(DATA)
+-------+

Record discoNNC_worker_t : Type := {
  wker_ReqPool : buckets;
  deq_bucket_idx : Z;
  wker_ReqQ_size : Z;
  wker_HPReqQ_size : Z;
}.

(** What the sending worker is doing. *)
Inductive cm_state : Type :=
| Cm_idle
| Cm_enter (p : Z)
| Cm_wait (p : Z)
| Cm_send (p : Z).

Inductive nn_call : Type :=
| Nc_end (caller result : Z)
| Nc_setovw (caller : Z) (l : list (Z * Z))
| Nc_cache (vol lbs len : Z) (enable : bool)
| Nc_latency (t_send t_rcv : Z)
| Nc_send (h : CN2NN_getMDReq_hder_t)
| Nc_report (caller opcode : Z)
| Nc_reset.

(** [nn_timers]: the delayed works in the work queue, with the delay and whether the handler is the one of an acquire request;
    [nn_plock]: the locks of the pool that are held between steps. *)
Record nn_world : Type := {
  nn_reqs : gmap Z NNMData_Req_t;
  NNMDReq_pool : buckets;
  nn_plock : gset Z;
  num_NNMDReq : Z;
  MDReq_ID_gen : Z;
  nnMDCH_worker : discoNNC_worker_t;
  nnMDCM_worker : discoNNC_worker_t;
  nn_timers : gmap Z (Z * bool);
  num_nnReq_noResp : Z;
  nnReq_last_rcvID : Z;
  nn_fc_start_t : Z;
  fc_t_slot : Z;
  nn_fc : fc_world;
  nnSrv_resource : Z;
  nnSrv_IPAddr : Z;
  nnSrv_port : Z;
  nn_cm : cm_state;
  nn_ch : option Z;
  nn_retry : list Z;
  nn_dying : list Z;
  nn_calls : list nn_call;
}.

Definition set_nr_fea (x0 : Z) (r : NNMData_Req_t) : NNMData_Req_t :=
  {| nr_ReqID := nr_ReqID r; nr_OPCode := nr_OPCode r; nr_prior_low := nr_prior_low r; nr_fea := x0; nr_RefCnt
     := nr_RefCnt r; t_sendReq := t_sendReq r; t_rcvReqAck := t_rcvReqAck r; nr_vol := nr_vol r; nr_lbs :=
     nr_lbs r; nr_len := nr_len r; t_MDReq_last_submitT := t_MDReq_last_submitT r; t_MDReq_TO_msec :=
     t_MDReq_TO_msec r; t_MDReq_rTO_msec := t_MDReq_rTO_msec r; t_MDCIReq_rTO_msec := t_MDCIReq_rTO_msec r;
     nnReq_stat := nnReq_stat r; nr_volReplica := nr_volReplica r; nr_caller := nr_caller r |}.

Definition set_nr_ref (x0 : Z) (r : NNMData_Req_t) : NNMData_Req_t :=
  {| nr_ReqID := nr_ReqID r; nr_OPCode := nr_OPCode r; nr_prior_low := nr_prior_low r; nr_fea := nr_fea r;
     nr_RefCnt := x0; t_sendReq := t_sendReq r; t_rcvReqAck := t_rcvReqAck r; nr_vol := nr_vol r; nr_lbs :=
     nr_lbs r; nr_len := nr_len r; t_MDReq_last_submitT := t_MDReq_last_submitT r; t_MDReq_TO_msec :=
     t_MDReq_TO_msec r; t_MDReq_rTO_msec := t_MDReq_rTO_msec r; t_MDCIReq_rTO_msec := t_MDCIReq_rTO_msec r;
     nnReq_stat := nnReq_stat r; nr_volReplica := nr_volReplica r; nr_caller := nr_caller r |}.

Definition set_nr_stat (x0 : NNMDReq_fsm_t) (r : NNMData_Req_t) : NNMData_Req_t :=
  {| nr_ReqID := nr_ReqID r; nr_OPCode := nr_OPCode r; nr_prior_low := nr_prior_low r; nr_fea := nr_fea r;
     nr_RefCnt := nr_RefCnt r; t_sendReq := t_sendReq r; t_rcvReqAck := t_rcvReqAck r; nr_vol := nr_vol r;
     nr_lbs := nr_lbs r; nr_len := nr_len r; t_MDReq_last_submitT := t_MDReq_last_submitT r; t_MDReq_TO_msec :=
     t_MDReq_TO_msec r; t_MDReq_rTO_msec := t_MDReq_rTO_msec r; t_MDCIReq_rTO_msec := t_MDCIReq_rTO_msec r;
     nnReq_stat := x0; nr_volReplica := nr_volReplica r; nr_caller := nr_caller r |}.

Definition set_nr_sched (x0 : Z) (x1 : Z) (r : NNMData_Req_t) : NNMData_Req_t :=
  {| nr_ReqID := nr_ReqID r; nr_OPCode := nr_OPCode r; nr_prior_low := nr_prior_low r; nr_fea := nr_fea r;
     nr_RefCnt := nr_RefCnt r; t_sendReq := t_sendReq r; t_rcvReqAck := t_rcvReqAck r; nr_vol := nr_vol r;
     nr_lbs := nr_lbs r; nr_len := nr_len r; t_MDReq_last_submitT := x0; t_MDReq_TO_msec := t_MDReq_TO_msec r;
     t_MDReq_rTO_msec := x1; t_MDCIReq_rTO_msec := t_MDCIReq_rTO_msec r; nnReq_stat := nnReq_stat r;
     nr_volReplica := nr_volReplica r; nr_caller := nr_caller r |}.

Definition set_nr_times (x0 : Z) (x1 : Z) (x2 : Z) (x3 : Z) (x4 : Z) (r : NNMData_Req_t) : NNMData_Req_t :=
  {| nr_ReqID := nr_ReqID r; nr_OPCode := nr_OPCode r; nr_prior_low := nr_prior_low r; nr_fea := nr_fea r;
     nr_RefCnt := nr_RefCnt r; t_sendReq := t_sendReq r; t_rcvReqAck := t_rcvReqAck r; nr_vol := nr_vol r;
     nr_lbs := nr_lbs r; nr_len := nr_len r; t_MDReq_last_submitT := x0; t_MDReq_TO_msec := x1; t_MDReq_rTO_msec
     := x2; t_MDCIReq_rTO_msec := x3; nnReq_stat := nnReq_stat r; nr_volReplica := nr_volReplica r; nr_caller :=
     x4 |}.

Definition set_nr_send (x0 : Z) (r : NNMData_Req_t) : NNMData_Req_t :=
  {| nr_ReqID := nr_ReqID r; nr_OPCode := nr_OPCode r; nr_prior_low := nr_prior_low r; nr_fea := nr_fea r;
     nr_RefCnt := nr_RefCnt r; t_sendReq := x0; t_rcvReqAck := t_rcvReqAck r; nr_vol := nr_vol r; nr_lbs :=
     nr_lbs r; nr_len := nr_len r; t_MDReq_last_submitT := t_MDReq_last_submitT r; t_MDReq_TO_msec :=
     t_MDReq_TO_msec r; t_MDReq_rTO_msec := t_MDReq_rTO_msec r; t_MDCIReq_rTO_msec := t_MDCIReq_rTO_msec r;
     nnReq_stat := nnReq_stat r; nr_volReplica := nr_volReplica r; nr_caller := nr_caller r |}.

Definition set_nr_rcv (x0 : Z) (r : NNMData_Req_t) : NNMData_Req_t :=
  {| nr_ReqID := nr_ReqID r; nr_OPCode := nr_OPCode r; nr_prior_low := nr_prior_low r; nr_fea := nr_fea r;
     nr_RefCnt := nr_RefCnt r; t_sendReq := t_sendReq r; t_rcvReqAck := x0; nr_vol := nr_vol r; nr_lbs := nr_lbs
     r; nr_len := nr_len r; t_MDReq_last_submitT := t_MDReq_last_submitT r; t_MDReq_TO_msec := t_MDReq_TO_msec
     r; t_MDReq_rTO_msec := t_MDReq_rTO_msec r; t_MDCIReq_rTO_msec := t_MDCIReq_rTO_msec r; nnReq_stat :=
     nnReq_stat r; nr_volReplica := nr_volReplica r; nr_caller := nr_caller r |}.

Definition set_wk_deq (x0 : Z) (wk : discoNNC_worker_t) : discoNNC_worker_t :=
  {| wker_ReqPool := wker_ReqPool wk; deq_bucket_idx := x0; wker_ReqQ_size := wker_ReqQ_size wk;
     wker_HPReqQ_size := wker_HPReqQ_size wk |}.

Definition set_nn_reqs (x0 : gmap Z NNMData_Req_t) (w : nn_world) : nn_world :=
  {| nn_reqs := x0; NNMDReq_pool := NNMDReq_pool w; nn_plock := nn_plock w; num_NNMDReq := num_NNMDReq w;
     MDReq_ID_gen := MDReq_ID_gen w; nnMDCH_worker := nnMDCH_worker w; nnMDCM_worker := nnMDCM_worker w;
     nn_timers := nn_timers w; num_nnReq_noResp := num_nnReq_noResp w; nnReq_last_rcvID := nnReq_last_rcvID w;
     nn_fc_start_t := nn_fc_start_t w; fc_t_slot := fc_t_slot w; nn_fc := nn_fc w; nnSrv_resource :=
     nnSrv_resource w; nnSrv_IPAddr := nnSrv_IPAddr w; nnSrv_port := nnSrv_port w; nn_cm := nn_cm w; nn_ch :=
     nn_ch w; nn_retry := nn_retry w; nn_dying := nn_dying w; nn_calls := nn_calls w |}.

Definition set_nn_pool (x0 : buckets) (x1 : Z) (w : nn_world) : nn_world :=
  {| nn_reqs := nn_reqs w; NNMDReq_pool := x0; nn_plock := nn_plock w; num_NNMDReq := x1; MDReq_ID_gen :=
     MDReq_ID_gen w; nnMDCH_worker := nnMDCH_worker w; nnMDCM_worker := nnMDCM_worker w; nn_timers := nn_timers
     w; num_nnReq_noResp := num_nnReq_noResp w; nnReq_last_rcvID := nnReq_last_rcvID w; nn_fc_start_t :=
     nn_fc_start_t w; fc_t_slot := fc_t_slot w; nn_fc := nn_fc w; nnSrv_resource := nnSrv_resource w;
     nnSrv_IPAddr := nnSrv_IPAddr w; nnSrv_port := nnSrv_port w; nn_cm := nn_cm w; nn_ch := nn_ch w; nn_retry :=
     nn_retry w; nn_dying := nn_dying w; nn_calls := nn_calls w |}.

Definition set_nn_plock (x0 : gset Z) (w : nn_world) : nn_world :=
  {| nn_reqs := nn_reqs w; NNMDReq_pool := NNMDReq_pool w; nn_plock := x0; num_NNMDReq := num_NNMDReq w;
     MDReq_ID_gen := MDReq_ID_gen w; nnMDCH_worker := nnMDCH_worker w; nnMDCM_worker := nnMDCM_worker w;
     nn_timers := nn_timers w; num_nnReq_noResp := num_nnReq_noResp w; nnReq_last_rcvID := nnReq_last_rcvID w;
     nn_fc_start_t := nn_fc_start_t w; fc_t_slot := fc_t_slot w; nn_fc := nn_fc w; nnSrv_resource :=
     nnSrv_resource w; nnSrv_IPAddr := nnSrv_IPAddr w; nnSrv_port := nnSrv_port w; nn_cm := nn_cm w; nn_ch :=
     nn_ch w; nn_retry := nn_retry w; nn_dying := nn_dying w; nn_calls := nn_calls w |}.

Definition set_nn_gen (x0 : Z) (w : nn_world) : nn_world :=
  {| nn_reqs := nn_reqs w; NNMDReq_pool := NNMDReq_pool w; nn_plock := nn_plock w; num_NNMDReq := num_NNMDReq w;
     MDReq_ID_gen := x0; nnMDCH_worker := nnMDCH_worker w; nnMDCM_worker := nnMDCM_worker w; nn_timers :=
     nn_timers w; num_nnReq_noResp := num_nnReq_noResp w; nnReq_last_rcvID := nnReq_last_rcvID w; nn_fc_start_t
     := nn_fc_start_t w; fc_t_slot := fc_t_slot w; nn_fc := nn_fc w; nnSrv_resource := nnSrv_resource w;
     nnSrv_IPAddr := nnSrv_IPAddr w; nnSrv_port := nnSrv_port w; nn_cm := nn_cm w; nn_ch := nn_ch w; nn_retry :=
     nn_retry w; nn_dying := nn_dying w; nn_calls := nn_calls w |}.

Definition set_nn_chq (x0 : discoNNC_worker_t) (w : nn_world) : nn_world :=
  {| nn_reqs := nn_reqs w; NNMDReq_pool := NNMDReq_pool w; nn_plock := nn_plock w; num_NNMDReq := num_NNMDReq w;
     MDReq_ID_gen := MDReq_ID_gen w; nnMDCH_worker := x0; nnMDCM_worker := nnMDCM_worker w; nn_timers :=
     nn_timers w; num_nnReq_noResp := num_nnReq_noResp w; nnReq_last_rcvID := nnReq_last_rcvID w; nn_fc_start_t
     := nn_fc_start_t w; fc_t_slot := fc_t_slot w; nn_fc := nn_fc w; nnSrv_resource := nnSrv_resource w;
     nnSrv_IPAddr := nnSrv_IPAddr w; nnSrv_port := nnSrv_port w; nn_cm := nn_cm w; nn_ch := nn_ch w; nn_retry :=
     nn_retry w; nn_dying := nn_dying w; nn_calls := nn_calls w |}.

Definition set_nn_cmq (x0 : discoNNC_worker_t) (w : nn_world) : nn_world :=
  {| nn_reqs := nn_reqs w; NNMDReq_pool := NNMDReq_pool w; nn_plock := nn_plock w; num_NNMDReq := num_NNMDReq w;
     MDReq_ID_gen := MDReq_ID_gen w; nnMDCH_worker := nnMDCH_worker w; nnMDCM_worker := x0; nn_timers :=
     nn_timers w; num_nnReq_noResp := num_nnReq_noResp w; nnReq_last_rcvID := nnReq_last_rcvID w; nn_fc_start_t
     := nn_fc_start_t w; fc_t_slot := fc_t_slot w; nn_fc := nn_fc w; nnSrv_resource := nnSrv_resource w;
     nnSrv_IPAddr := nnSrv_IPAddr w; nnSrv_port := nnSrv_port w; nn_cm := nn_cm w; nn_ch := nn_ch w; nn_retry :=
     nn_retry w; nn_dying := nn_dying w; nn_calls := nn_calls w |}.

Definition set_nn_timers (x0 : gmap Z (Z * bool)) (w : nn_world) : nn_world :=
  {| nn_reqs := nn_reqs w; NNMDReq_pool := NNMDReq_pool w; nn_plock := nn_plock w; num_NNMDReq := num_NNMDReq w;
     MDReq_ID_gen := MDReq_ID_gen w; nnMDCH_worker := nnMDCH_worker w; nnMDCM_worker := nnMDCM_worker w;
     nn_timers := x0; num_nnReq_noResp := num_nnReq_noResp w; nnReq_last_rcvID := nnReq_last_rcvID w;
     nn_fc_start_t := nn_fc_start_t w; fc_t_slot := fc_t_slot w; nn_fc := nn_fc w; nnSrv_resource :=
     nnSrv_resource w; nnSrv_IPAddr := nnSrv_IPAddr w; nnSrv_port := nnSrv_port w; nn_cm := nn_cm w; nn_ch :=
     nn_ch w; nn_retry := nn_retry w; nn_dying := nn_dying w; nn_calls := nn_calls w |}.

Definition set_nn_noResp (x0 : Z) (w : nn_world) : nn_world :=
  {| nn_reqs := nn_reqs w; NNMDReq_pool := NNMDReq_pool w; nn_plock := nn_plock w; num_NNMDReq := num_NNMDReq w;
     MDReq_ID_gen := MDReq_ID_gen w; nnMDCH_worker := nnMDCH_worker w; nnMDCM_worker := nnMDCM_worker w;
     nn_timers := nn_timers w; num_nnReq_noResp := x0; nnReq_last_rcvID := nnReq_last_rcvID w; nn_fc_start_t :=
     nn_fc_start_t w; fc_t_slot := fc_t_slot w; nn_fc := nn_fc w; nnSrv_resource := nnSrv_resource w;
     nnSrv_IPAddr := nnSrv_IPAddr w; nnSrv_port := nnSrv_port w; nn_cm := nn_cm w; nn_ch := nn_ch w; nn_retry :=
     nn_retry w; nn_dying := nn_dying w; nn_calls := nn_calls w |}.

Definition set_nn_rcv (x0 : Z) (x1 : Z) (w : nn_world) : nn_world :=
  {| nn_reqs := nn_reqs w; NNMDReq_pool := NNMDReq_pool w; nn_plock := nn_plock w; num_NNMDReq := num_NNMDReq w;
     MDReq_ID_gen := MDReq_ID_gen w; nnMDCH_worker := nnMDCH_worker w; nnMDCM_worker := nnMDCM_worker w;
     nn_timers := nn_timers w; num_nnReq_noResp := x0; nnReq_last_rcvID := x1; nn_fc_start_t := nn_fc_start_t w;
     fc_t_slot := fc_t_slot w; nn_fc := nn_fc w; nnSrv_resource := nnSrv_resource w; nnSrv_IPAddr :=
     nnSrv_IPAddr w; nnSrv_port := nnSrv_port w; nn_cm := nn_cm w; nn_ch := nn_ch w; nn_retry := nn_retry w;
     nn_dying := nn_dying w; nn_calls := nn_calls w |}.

+-------+

(WHAT YOU HAVE TO DO) For each line above that has the word "bool", add one to a tally, and report the final tally alone.

(WRITTEN RESPONSE) 3